The findings of our study have several important implications. Firstly, they highlight the critical need for regular and comprehensive HPV screening programs in addition to vaccinations among WLHIV. Secondly, the association between lower CD4+ cell counts, and multiple HR-HPV infections reinforces the importance of effective ART adherence to maintain immune function and reduce the burden of cervical cancer. However, the study has a few limitations. First, as the participating women were enrolled in the urban Lagos metropolis with the exclusion of those living in the slums and suburban areas of Lagos, the study findings can only be these settings in Lagos.

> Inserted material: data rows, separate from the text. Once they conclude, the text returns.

(** An endpoint the detection loop goes past: the request fails, or the
    trimmed body does not validate. *)
Definition skipped (valid : string -> bool) (w : World) (service : string) : Prop :=
  match http_get w service with
  | inl _ => True
  | inr body => valid (strings.TrimSpace body) = false
  end.

(** The two detectors, by address family. *)
Inductive Family : Type := V4 | V6.

Definition services (f : Family) : list string :=
  match f with V4 => ipv4Services | V6 => ipv6Services end.

Definition validates (f : Family) : string -> bool :=
  match f with V4 => IsIPv4 | V6 => IsIPv6 end.

Definition Detect (f : Family) : IO (string * option error) :=
  match f with V4 => DetectIPv4 | V6 => DetectIPv6 end.

(** Observations on the refactored updater. *)
Module RefactoredNotions.
Import Refactored.

Definition ListCall (c : CloudflareClient.t) (recordType hostname : string) : Call :=
  ApiCall GET (CloudflareClient.records_url c recordType hostname)
    (CloudflareClient.apiToken c) None.

Definition CreateCall (c : CloudflareClient.t) (recordType hostname content : string)
    (proxied : bool) : Call :=
  ApiCall POST (CloudflareClient.create_url c) (CloudflareClient.apiToken c)
    (Some (DNSRecord.mk "" recordType hostname content proxied)).

Definition UpdateCall (c : CloudflareClient.t)
    (recordID recordType hostname content : string) (proxied : bool) : Call :=
  ApiCall PUT (CloudflareClient.update_url c recordID) (CloudflareClient.apiToken c)
    (Some (DNSRecord.mk "" recordType hostname content proxied)).

(** What the provider answers to the updater's query for the current
    record of a type, and to the mutation of a record. *)
Definition currentRecord (w : World) (u : DNSUpdater) (recordType : string)
    : option DNSRecordInfo.t * option error :=
  fst (fst (getCurrentRecord recordType w u)).

Definition mutation (w : World) (u : DNSUpdater) (recordType : string)
    (record : option DNSRecordInfo.t) (ipContent : string) : bool * option error :=
  fst (fst (updateRecord recordType record ipContent w u)).

(** The request [updateRecord] issues. *)
Definition mutationCall (u : DNSUpdater) (recordType : string)
    (record : option DNSRecordInfo.t) (ipContent : string) : Call :=
  match record with
  | None => CreateCall (cfClient u) recordType (Hostname u) ipContent true
  | Some r =>
      UpdateCall (cfClient u) (DNSRecordInfo.ID r) recordType (Hostname u)
        ipContent (DNSRecordInfo.Proxied r)
  end.

(** A family requires a change when it is enabled, an address was
    resolved and there is no record with that content. *)
Definition requiresChange (enabled : bool) (ip : string)
    (record : option DNSRecordInfo.t) : bool :=
  enabled && negb (ip =? "")%string && nilOrDiffers record ip.

(** The combination of the two results at the end of [updateRecords]. *)
Definition combine (r4 r6 : bool * option error) : string * option error :=
  match r4 with
  | (false, Some e) => (StatusAuthError, Some ("update IPv4 record: " ++ e)%string)
  | (v4Success, _) =>
      match r6 with
      | (false, Some e) =>
          (StatusAuthError, Some ("update IPv6 record: " ++ e)%string)
      | (v6Success, _) =>
          if v4Success || v6Success then (StatusGood, None)
          else (StatusAuthError, Some "failed to update DNS records")
      end
  end.

(** The IPv4 address of the run is [ipv4]: given explicitly, or the bare
    answer of the first IPv4 endpoint. *)
Definition resolves (w : World) (ipAddr ipv4 : string) : Prop :=
  IsIPv4 ipv4 = true
  /\ (ipAddr = ipv4
      \/ (ipAddr = "" /\ http_get w "https://api.ipify.org" = inr ipv4)).

(** The requests for the A record of the updater's host. *)
Definition typeA_call (u : DNSUpdater) (c : Call) : Prop :=
  c = ListCall (cfClient u) RecordTypeA (Hostname u)
  \/ exists record ip, c = mutationCall u RecordTypeA record ip.

End RefactoredNotions.

(** Observations on the single-file updater. *)
Module LegacyNotions.
Import Legacy.

(** What the provider answers to the three methods. *)
Definition records (w : World) (u : DNSUpdater) (recordType : string)
    : list DNSRecord.t * option error :=
  fst (fst (getRecords recordType w u)).

Definition created (w : World) (u : DNSUpdater) (recordType content : string)
    (proxied : bool) : bool * option error :=
  fst (fst (createRecord recordType content proxied w u)).

Definition updated (w : World) (u : DNSUpdater)
    (recordType recordID content : string) (proxied : bool)
    : bool * option error :=
  fst (fst (updateRecord recordType recordID content proxied w u)).

(** Whether a family is mutated, and the mutation's result. *)
Definition stale (enabled : bool) (ip recordID recordIP : string) : bool :=
  enabled && negb (ip =? "")%string
  && (negb (recordIP =? ip)%string || (recordID =? "")%string).

Definition mutated (w : World) (u : DNSUpdater) (recordType ip recordID : string)
    (recordProxied : bool) : bool * option error :=
  if (recordID =? "")%string then created w u recordType ip true
  else updated w u recordType recordID ip recordProxied.

(** The result of [Run_update]. *)
Definition update_result (enabled : bool) (r4 r6 : option (bool * option error))
    : string * option error :=
  match r4 with
  | Some (_, Some e) => ("", Some e)
  | _ =>
      let updateIPv4Success :=
        match r4 with Some (ok, _) => ok | None => true end in
      match r6 with
      | Some (_, Some e) => ("", Some e)
      | _ =>
          let updateIPv6Success :=
            match r6 with Some (ok, _) => ok | None => negb enabled end in
          if updateIPv4Success || updateIPv6Success
          then ("update successful", None)
          else ("authentication_failed",
                Some "failed to update DNS records due to authentication error")
      end
  end.

End LegacyNotions.

(** Comparing the two updaters. *)
Module AgreementNotions.

(** The outcome string of a run that returned no error. *)
Definition verdict (r : string * option error) : option string :=
  match r with
  | (outcome, None) => Some outcome
  | (_, Some _) => None
  end.

Definition same_config (lu : Legacy.DNSUpdater) (ru : Refactored.DNSUpdater) : Prop :=
  Legacy.ZoneID lu = Refactored.ZoneID ru
  /\ Legacy.APIToken lu = Refactored.APIToken ru
  /\ Legacy.Hostname lu = Refactored.Hostname ru
  /\ Legacy.IPAddr lu = Refactored.IPAddr ru
  /\ Legacy.EnableIPv6 lu = Refactored.EnableIPv6 ru
  /\ Refactored.cfClient ru
     = CloudflareClient.mk (Refactored.ZoneID ru) (Refactored.APIToken ru).

(** Every record the provider lists has an identifier. *)
Definition identified_records (w : World) : Prop :=
  forall url tok resp r rest,
    api_get w url tok = inr resp -> Result resp = r :: rest ->
    DNSRecord.ID r <> "".

(** Every interface address has a textual form. *)
Definition printable_addresses (w : World) : Prop :=
  forall interfaces iface addrs addr,
    net_Interfaces w = inr interfaces -> In iface interfaces ->
    Addrs iface = inr addrs -> In addr addrs ->
    ipString addr <> "".

Definition info (r : DNSRecord.t) : Refactored.DNSRecordInfo.t :=
  Refactored.DNSRecordInfo.mk (DNSRecord.ID r) (DNSRecord.Content r)
    (DNSRecord.Proxied r).

End AgreementNotions.

(** What the command prints. *)
Module MainNotions.

(** The results of [Run] without an error. *)
Definition status_result (r : string * option error) : Prop :=
  (exists e, snd r = Some e)
  \/ r = ("no changes needed", None) \/ r = ("update successful", None).

(** The tokens the documentation promises. *)
Definition public_token (line : string) : Prop :=
  line = "good" \/ line = "nochg" \/ line = "badauth".

(** What the command prints: a first line out of four, and no line that
    is a public token. *)
Definition prints_status (o : Outcome) : Prop :=
  (exists first rest,
     stdout o = first :: rest
     /\ (first = "missing-credentials" \/ first = "authentication-error"
         \/ first = "no changes needed" \/ first = "update successful"))
  /\ Forall (fun line => ~ public_token line) (stdout o).

End MainNotions.

(** ** Vocabulary of the detector's behaviour *)

Module DetectorNotions.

Secondly, due to the cross-sectional nature of the study, we are unable to infer causality inference in the observed associations between the identified factors and multiple HR-HPV infections. Finally, as the study was conducted in an HIV treatment centre where all the enrolled women were on combined ART, our findings may not be entirely representative of HIV-infected women who are not taking treatment.